Wherever the line with "A numpy array" sits in the listing below, transcribe from it up to and including the line with "(** Number of entries, [m.size] *)", exactly, and leave the remaining lines out.

### Recorded data

Start of Block

(** The identifiers in the store were issued by the supply. *)
Definition issued (w : world) : Prop :=
  ∀ c, is_Some (sessions w !! c) → (c < next_sid w)%nat.

Lemma railway_resolve_login u p cookie now :
  resolve Railway.server (Login u p cookie now) = Railway.login.
Proof. reflexivity. Qed.

Lemma railway_resolve_logout cookie now :
  resolve Railway.server (Logout cookie now) = Railway.logout.
Proof. reflexivity. Qed.

(** The login handler of the Railway document, read with the missing comma
    supplied, does what C6 says: a successful Login ends on an
    identifier other than the one the request came with. *)
Lemma railway_login_regenerates w u p cookie now :
  issued w →
  let r := serve Railway.server (Login u p cookie now) w in
  sv_status r = 200 →
  ∃ sid, sv_sid_out r = Some sid ∧ sid ≠ sv_sid_in r ∧
         sv_cookie r = CookieSet sid ∧
         sessions (sv_world r) !! sv_sid_in r = None.
Proof.
  intros Hissued r. subst r.
  destruct (serve_spec Railway.server (Login u p cookie now) w)
    as (w1 & sid0 & s0 & l & Hl & Hs).
  simpl in Hs. rewrite Hs, railway_resolve_login. clear Hs. simpl.
  assert (Hsid0 : (sid0 < next_sid w1)%nat).
  { simpl in Hl. destruct Hl as [c st' Hc Hst' _|w' _ _ _ _ Hnext]; [|lia].
    apply Hissued. eauto. }
  unfold Railway.login.
  destruct (_ || _); [done|].
  destruct (Sql.select_first _ _ _) as [user|]; [|done].
  destruct (negb _); [done|].
  simpl. intros _. exists (next_sid w1).
  assert (Hne : next_sid w1 ≠ sid0) by lia.
  rewrite (bool_decide_eq_true_2 (next_sid w1 ≠ sid0)) by done.
  rewrite (bool_decide_eq_false_2 (next_sid w1 = sid0)) by done.
  rewrite andb_false_r. simpl.
  split_and!; try done.
  rewrite insert_insert_eq, lookup_insert_ne by done.
  apply lookup_delete_eq.
Qed.
(** * Resume analyzer: the analysis pipeline of [backend/nlp.py]

    A shallow embedding of the text normaliser, the skill extractor, the
    match scorer and the suggestion provider chain, with the properties the
    specification states about them.

    Conventions of the embedding.
    - A Python [str] is the list of its code points ([str := list N]);
      literals are written [codes "python"].
    - A Python [set] of strings is a [gset str]; [sorted] is a merge sort
      for the code-point lexicographic order, which is the order Python
      uses to compare strings.
    - A Python [float] is the rational number ([Q]) that the binary64
      number is; every float operation rounds its exact result to the
      nearest float ([fl]), and so does [round(x, 2)] after rounding the
      exact value of [x] to hundredths. The float written 66.67 is
      [fl (6667 # 100)].
    - Values whose type is only known at run time (decoded JSON, what a
      provider returns) are [pyval]s; a Python exception is [Raise] in the
      [res] monad, and [try ... except Exception] is [try_except].
    - The runtime pieces that are no part of the repository are parameters:
      [unicode_lower] (what [str.lower] makes of a character beyond
      ASCII), [json_loads], [json_dumps], [py_repr] ([str()] of a
      non-string) and the replies of the two remote services. *)

From Stdlib Require Import String Ascii QArith Qround Lqa.
From stdpp Require Import base list gmap sets sorting pretty.

Abbreviation str := (list N).

(** Code points of an ASCII literal. *)
Definition codes (s : string) : str := N_of_ascii <$> list_ascii_of_string s.

(** ** Character classes *)

Module Char.

Definition between (lo hi c : N) : bool := ((lo <=? c) && (c <=? hi))%N.

Definition is_upper (c : N) : bool := between 65 90 c.   (* A-Z *)
Definition is_lower (c : N) : bool := between 97 122 c.  (* a-z *)
Definition is_digit (c : N) : bool := between 48 57 c.   (* 0-9 *)
Definition is_ascii (c : N) : bool := (c <? 128)%N.

Definition SPACE : N := 32.
Definition PLUS : N := 43.
Definition HASH : N := 35.
Definition DOT : N := 46.
Definition DASH : N := 45.
Definition STAR : N := 42.
Definition TAB : N := 9.
Definition BULLET : N := 8226. (* U+2022 *)

(** [\s] of a [str] pattern and [str.strip()] / [str.isspace()]: the
    Unicode white space of CPython ([Py_UNICODE_ISSPACE]). *)
Definition is_space (c : N) : bool :=
  between 9 13 c || between 28 32 c || (c =? 133)%N || (c =? 160)%N
  || (c =? 5760)%N || between 8192 8202 c || (c =? 8232)%N || (c =? 8233)%N
  || (c =? 8239)%N || (c =? 8287)%N || (c =? 12288)%N.

(** Line boundaries of [str.splitlines()]; CR LF counts as one. *)
Definition is_linebreak (c : N) : bool :=
  between 10 13 c || between 28 30 c || (c =? 133)%N
  || (c =? 8232)%N || (c =? 8233)%N.

(** The class [[a-z0-9\s+#\.\-]] whose complement line 52 blanks out. *)
Definition kept (c : N) : bool :=
  is_lower c || is_digit c || is_space c
  || (c =? PLUS)%N || (c =? HASH)%N || (c =? DOT)%N || (c =? DASH)%N.

(** The class [[A-Za-z\+\#]] of line 63. *)
Definition token_char (c : N) : bool :=
  is_upper c || is_lower c || (c =? PLUS)%N || (c =? HASH)%N.

(** The class [[\-\*•]] of line 162. *)
Definition is_bullet (c : N) : bool :=
  (c =? DASH)%N || (c =? STAR)%N || (c =? BULLET)%N.

(** The characters the specification allows in a normalised text:
    a-z, 0-9, the space, [+], [#], [.] and [-]. *)
Definition allowed (c : N) : bool :=
  is_lower c || is_digit c || (c =? SPACE)%N
  || (c =? PLUS)%N || (c =? HASH)%N || (c =? DOT)%N || (c =? DASH)%N.

Definition lower_ascii (c : N) : N := if is_upper c then (c + 32)%N else c.

End Char.

(** ** String primitives of the Python runtime *)

Section Strings.

Fixpoint drop_while (p : N → bool) (s : str) : str :=
  match s with
  | [] => []
  | c :: r => if p c then drop_while p r else s
  end.

Fixpoint take_while (p : N → bool) (s : str) : str :=
  match s with
  | [] => []
  | c :: r => if p c then c :: take_while p r else []
  end.

(** [s.strip(chars)] for the characters [p]. *)
Definition strip_chars (p : N → bool) (s : str) : str :=
  reverse (drop_while p (reverse (drop_while p s))).

(** [s.strip()] *)
Definition strip : str → str := strip_chars Char.is_space.

Fixpoint is_prefix (p s : str) : bool :=
  match p, s with
  | [], _ => true
  | _ :: _, [] => false
  | a :: p', b :: s' => (a =? b)%N && is_prefix p' s'
  end.

(** [p in s] on strings. *)
Fixpoint contains (s p : str) : bool :=
  is_prefix p s || match s with [] => false | _ :: r => contains r p end.

(** [sep.join(parts)] *)
Fixpoint join (sep : str) (parts : list str) : str :=
  match parts with
  | [] => []
  | [p] => p
  | p :: rest => p ++ sep ++ join sep rest
  end.

(** Code-point lexicographic comparison, [a <= b] on Python strings. *)
Fixpoint str_leb (a b : str) : bool :=
  match a, b with
  | [], _ => true
  | _ :: _, [] => false
  | x :: a', y :: b' => (x <? y)%N || ((x =? y)%N && str_leb a' b')
  end.

Definition str_le (a b : str) : Prop := str_leb a b = true.
Definition str_lt (a b : str) : Prop := str_le a b ∧ a ≠ b.

(** [s.splitlines()]: [cur] is the line being read, in reverse. *)
Fixpoint splitlines_go (cur : str) (s : str) : list str :=
  match s with
  | [] => match cur with [] => [] | _ => [reverse cur] end
  | c :: r =>
      if Char.is_linebreak c then
        reverse cur ::
          match c, r with
          | 13%N, 10%N :: r' => splitlines_go [] r'
          | _, _ => splitlines_go [] r
          end
      else splitlines_go (c :: cur) r
  end.

Definition splitlines : str → list str := splitlines_go [].

(** [str.lower()] maps the characters of the string one by one. An ASCII
    character becomes its [Char.lower_ascii], whatever surrounds it. What
    a character beyond ASCII becomes is read from the Unicode tables of
    the run time: it may be several characters, and for the capital sigma
    it depends on the characters before and after it. So the table is
    given the characters before, the character and the characters
    after. *)
Variable unicode_lower : str → N → str → str.
(** * music.py: feature extraction and training script of the genre classifier

    A shallow embedding of [src/music.py].  The numeric libraries the script
    calls (librosa, numpy, keras, scikit-learn) are not part of the
    repository: librosa's decoding and spectrogram functions and the
    filesystem are parameters of the model, numpy's array operations are
    written out on lists of rows, and numpy's floating point is idealised
    by exact real arithmetic extended with the IEEE special values that a
    division by zero produces. *)

From Stdlib Require Import String List Bool Arith ZArith Lia Sorted.
From Stdlib Require Import QArith Reals Lra.
Import ListNotations.

Open Scope string_scope.
Open Scope list_scope.
Open Scope nat_scope.

(** ** Constants of the script *)

Definition GENRES : list string :=
  ["blues"; "classical"; "country"; "disco"; "hiphop";
   "jazz"; "metal"; "pop"; "reggae"; "rock"].
Definition SAMPLE_RATE : Z := 22050%Z.
Definition TIME_FRAMES : nat := 250.
Definition N_MELS : nat := 128.

(** ** Exceptions

    An exception is represented by its message, [str(e)].  A call that may
    raise returns a [result]. *)

Definition exn := string.

Inductive result (A : Type) : Type :=
| Ok (a : A)
| Raise (e : exn).
Arguments Ok {A} a.
Arguments Raise {A} e.

Definition bind {A B} (r : result A) (k : A -> result B) : result B :=
  match r with
  | Ok a => k a
  | Raise e => Raise e
  end.

Notation "x <- r ;; k" := (bind r (fun x => k))
  (at level 61, r at next level, right associativity).

Definition is_ok {A} (r : result A) : bool :=
  match r with Ok _ => true | Raise _ => false end.

(** ** Two-dimensional arrays

    A numpy array of shape [(r, c)] is the list of its [r] rows, each of
    length [c]. *)

Definition matrix (A : Type) := list (list A).

(** [m.shape[0]] and [m.shape[1]] *)
Definition shape0 {A} (m : matrix A) : nat := length m.
Definition shape1 {A} (m : matrix A) : nat :=
  match m with
  | [] => 0
  | row :: _ => length row
  end.

(** [m] has shape [(r, c)] *)
Definition has_shape {A} (r c : nat) (m : matrix A) : Prop :=
  length m = r /\ Forall (fun row => length row = c) m.

(** Number of entries, [m.size] *)
Definition size {A} (m : matrix A) : nat := length (concat m).

(** [m[:, :n]] *)
Definition slice_cols {A} (n : nat) (m : matrix A) : matrix A :=
  map (firstn n) m.

(** [np.pad(m, ((0, 0), (0, w)), mode='constant')] with fill value [zero] *)
Definition pad_cols {A} (zero : A) (w : nat) (m : matrix A) : matrix A :=
  map (fun row => row ++ repeat zero w) m.

(** Lines 46-50: fit the spectrogram to [TIME_FRAMES] frames. *)
Definition fit_time_frames {A} (zero : A) (mel_spec_db : matrix A) : matrix A :=
  if TIME_FRAMES <? shape1 mel_spec_db then
    slice_cols TIME_FRAMES mel_spec_db
  else
    let pad_width := TIME_FRAMES - shape1 mel_spec_db in
    pad_cols zero pad_width mel_spec_db.

(** ** Floating-point values

    Finite values are exact reals; the special values are the ones IEEE
    arithmetic (and numpy, which only warns) returns for a division by
    zero. *)

Inductive npfloat : Type :=
| Fin (x : R)
| PInf
| NInf
| NaN.

Open Scope R_scope.

(** [a / b] on finite operands *)
Definition np_div (a b : R) : npfloat :=
  if Req_EM_T b 0 then
    if Req_EM_T a 0 then NaN
    else if Rlt_dec 0 a then PInf else NInf
  else Fin (a / b).

Definition rsum (l : list R) : R := fold_right Rplus 0 l.

(** [m.mean()]: the sum of all entries over their number *)
Definition mean (m : matrix R) : R :=
  rsum (concat m) / INR (size m).

(** [m.std()]: population standard deviation (numpy's default, [ddof=0]) *)
Definition std (m : matrix R) : R :=
  sqrt (rsum (map (fun x => (x - mean m) * (x - mean m)) (concat m))
        / INR (size m)).

(** Line 44: [(mel_spec_db - mel_spec_db.mean()) / mel_spec_db.std()].
    There is no test of the divisor. *)
Definition standardize (mel_spec_db : matrix R) : matrix npfloat :=
  let mu := mean mel_spec_db in
  let sigma := std mel_spec_db in
  map (map (fun x => np_div (x - mu) sigma)) mel_spec_db.

(** An array all of whose entries are finite *)
Definition fin_matrix (m : matrix R) : matrix npfloat := map (map Fin) m.

(** The standardised array when the divisor is not zero: the finite
    quotients [(x - mean) / std]. *)
Definition zscores (m : matrix R) : matrix R :=
  map (map (fun x => (x - mean m) / std m)) m.

Close Scope R_scope.

(** ** Strings *)

(** [s.endswith(suffix)] *)
Definition endswith (s suffix : string) : bool :=
  (String.length suffix <=? String.length s) &&
  String.eqb
    (substring (String.length s - String.length suffix) (String.length suffix) s)
    suffix.

(** [sub] occurs in [s] *)
Definition contains (s sub : string) : Prop :=
  exists pre post, s = String.append pre (String.append sub post).

(** ** Labels *)

(** [enumerate(l)] *)
Definition enumerate {A} (l : list A) : list (nat * A) :=
  combine (seq 0 (length l)) l.

(** One row of the one-hot array; the entries 0.0 and 1.0 are written 0
    and 1. *)
Definition one_hot (num_classes label : nat) : list nat :=
  map (fun j => if j =? label then 1 else 0) (seq 0 num_classes).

End of Block

### Answer space
    A numpy array of shape [(r, c)] is the list of its [r] rows, each of
    length [c]. *)

Definition matrix (A : Type) := list (list A).

(** [m.shape[0]] and [m.shape[1]] *)
Definition shape0 {A} (m : matrix A) : nat := length m.
Definition shape1 {A} (m : matrix A) : nat :=
  match m with
  | [] => 0
  | row :: _ => length row
  end.

(** [m] has shape [(r, c)] *)
Definition has_shape {A} (r c : nat) (m : matrix A) : Prop :=
  length m = r /\ Forall (fun row => length row = c) m.

(** Number of entries, [m.size] *)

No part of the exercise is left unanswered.